Über Erfahrungen mit der direkten Demokratie in der Schweiz beschäftigten sich Ueli Mäder, em. Universitätsprofessor der Universität Basel sowie der Professor für Verfasssungsrecht (em.) und Politiker René Rhinow, der 1998/1999 Ständeratspräsident der Schweiz war. Die Initiative und das Referendum seien zwei zentrale Elemente der direkten Demokratie in der Schweiz, so Mäder. In jüngerer Vergangenheit hätten die Initiativvorschläge aus dem rechtskonservativen oder nationalpopulistischen Lager zugenommen: Initiativen wie „Wir wollen keine fremden Richter“ stellten eine Herausforderung für die Demokratie dar und würden die Menschenrechte und damit das Fundament der Demokratie angreifen.
Für René Rhinow braucht es neben der direkten Demokratie eine starke repräsentative Demokratie. Die Volksrechte hält er für wichtig, weil sie ein dauerndes Gespräch zwischen den Behörden und der Gesellschaft ermöglichten. Als Beispiel nannte er die Abstimmung über den Brexit: In der Schweiz würde man die Bevölkerung noch einmal dazu befragen, ohne dass dadurch die Grundfesten der Demokratie in Frage gestellt würden.

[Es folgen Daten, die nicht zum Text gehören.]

#[local] Instance example_policies : PolicyBootstrapClient PolicyStore.policy_tables :=
  policy_client scenario_ctx policy_config calm_policy_worlds calm_network.

Definition full_platform : platform PolicyStore.policy_tables unit := {|
  on_tenants := db_created; on_policies := PolicyStore.no_policy_tables; on_rest := tt |}.
Definition refused
  : result workflow_error unit * (nat * platform PolicyStore.policy_tables unit) :=
  ProvisionTenantWorkflow example_execution example_input (0%nat, full_platform).

(** With it, the twenty attempts of the bootstrap are used up and the tenant fails. *)
Example refused_after_attempts :
  refused.2.1 = 23%nat ∧
  (tenant_Status ∘ row_Tenant <$> tenants (on_tenants refused.2.2) !! tenant1)
    = Some StatusProvisioningFailed.
Proof. vm_compute. done. Qed.

(** A tenant service that does not answer while the operation is marked as running: the
    workflow is over, the operation still pending, and a second delivery of the event
    starts nothing. *)
Definition silent_tenants : TenantOnboardingClient tables :=
  tenant_client scenario_service scenario_ctx calm_worlds (λ _, Refused).
Definition stuck : result workflow_error unit * (nat * platform unit unit) :=
  let silent := platform_tenants (TenantOnboardingClient0 := silent_tenants) in
  ProvisionTenantWorkflow (TenantOnboardingClient0 := silent)
    example_execution example_input (0%nat, created_platform).

(** ** The event's way to the trigger *)

Definition created_event : OutboxEvent :=
  createParams_Event (get_ok mu_create_params mu_create_ok).

Definition created_record : kgo_Record := {|
  kgo_Topic := event_Topic created_event; kgo_Key := event_Key created_event;
  kgo_Value := event_Envelope created_event; kgo_Headers := []; kgo_Partition := 0;
  kgo_Offset := 0; kgo_Timestamp := 2000 |}.

Lemma created_record_carries : carries created_record created_event.
Proof.
  destruct (unmarshal_envelope (event_Envelope created_event)) as [e|] eqn:He;
    [|vm_compute in He; discriminate].
  exists e, true, 1500, "", [], tenant1, e. split; [done|].
  vm_compute in He. injection He as <-. by vm_compute.
Qed.

Definition example_trigger : TenantCreatedTrigger :=
  NewTenantCreatedTrigger " gereh-tenant-onboarding ".

(** Two deliveries: the first starts the workflow, the second finds it. *)
Definition delivered_twice
  : option (result (consume_error trigger_error) unit) *
    consuming (gmap string ProvisionTenantInput) :=
  let poll := {| poll_done := false; poll_errors := [true];
                 poll_records := [created_record] |} in
  Run (Some (Handle example_trigger 0)) (λ _, Acknowledged) [poll; poll]
    (group_starts ∅).

Example delivered_twice_starts_once :
  delivered_twice.1 = None ∧
  consuming_state delivered_twice.2 = {[ workflow_id operation1 := example_input ]}.
Proof. vm_compute. done. Qed.

Example stuck_pending :
  stuck.1 = Err (ActivityError "MarkRunning"
                   (Some (AttemptError (PortError "mark tenant onboarding running")))) ∧
  (operation_State <$> operations (on_tenants stuck.2.2) !! operation1)
    = Some OperationStatePending ∧
  stuck.2.1 = 20%nat.
Proof. vm_compute. done. Qed.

Die Philosophin Isolde Charim fragte, ob wir heute noch von einer Gesellschaft sprechen könnten, diese sei nach ihrer Diagnose tief gespalten. Es stelle sich die Frage, wie mit verschiedenen Gemeinschaften in der Demokratie umgegangen werden könne: Es brauche eine Vorstellung davon, wie Solidarität zwischen sehr unterschiedlichen Individuen befördert werden könne. Charim plädierte für Orte der Durchmischung, für geteilte Praxis und für eine gute Konfliktkultur.

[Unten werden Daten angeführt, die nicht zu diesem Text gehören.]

Definition RequestStatus := string.
Definition RequestStatusAdmitted : RequestStatus := "admitted".
Definition RequestStatusSucceeded : RequestStatus := "succeeded".
Definition RequestStatusFailed : RequestStatus := "failed".
Definition RequestStatusClientDisconnected : RequestStatus := "client_disconnected".

Record RuntimeClaims := {
  claims_TenantID : string;
  claims_AgentID : string;
  claims_ExecutionID : string;
  claims_WorkflowID : string;
  claims_RunID : string;
  claims_StepID : string;
  claims_IssuedAt : Z;
  claims_ExpiresAt : Z;
}.

(** What providers exchange: the body of a request (its messages, tools and sampling
    parameters), the message of a result, the content of a chunk, a credential. *)
Class Chat := {
  chat_Body : Type;
  chat_Message : Type;
  chat_Delta : Type;
}.

Record TokenUsage := {
  PromptTokens : Z;
  CompletionTokens : Z;
  TotalTokens : Z;
  CachedPromptTokens : Z;
  ReasoningTokens : Z;
}.
Definition no_usage : TokenUsage := {|
  PromptTokens := 0; CompletionTokens := 0; TotalTokens := 0; CachedPromptTokens := 0;
  ReasoningTokens := 0 |}.

Section Chat.
Context `{Chat}.

Record InferenceRequest := {
  request_RequestID : string;
  request_CorrelationID : string;
  request_Model : string;
  request_Body : chat_Body;
}.

Record InferenceResult := {
  result_ID : string;
  result_Model : string;
  result_Created : Z;
  result_Message : chat_Message;
  result_FinishReason : string;
  result_Usage : TokenUsage;
}.

Record StreamChunk := {
  chunk_ID : string;
  chunk_Model : string;
  chunk_Created : Z;
  chunk_Delta : chat_Delta;
  chunk_FinishReason : option string;
  chunk_Usage : option TokenUsage;
}.

End Chat.

Record JournalRecord := {
  journal_TenantID : string;
  journal_RequestID : string;
  journal_AgentID : string;
  journal_ExecutionID : string;
  journal_WorkflowID : string;
  journal_RunID : string;
  journal_StepID : string;
  journal_ConnectionID : string;
  journal_OfferingID : string;
  journal_ProviderKey : string;
  journal_ProviderModelID : string;
  journal_Status : RequestStatus;
  journal_Usage : TokenUsage;
  journal_EstimatedCostMicroUSD : Z;
  journal_ErrorCode : string;
  journal_Streamed : bool;
  journal_RetryCount : Z;
  journal_FallbackFromOfferingID : option string;
  journal_DurationMS : Z;
  journal_TimeToFirstTokenMS : Z;
  journal_AdmittedAt : Z;
  journal_CompletedAt : option Z;
}.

„Die Beiträge zum Symposion haben gezeigt, dass Demokratie kein sanftes Ruhekissen ist. Sie ist keine Selbstverständlichkeit, sie braucht aktive Teilhabe und muss immer wieder mit Leben gefüllt werden“, zog Kuratorin Ursula Baatz ihr Resumée.
Barbara Schwarz, Geschäftsführerin der NÖ Forschungs- und Bildungsges.m.b.H. (NFB): „Wir freuen uns über den großen Erfolg des diesjährigen Symposion Dürnstein und hoffen, dass unsere Gäste Ideen und Anregungen zu einer aktiven Mitgestaltung von Demokratie mitnehmen konnten“.
Das Symposion Dürnstein 2020 nimmt das 20-jährige Bestehen des Weltkulturerbes Wachau zum Anlass, sich vom 5. – 7.3.2020 mit „Natur. Kultur. Identität. Was wir vererben“ auseinander zu setzen.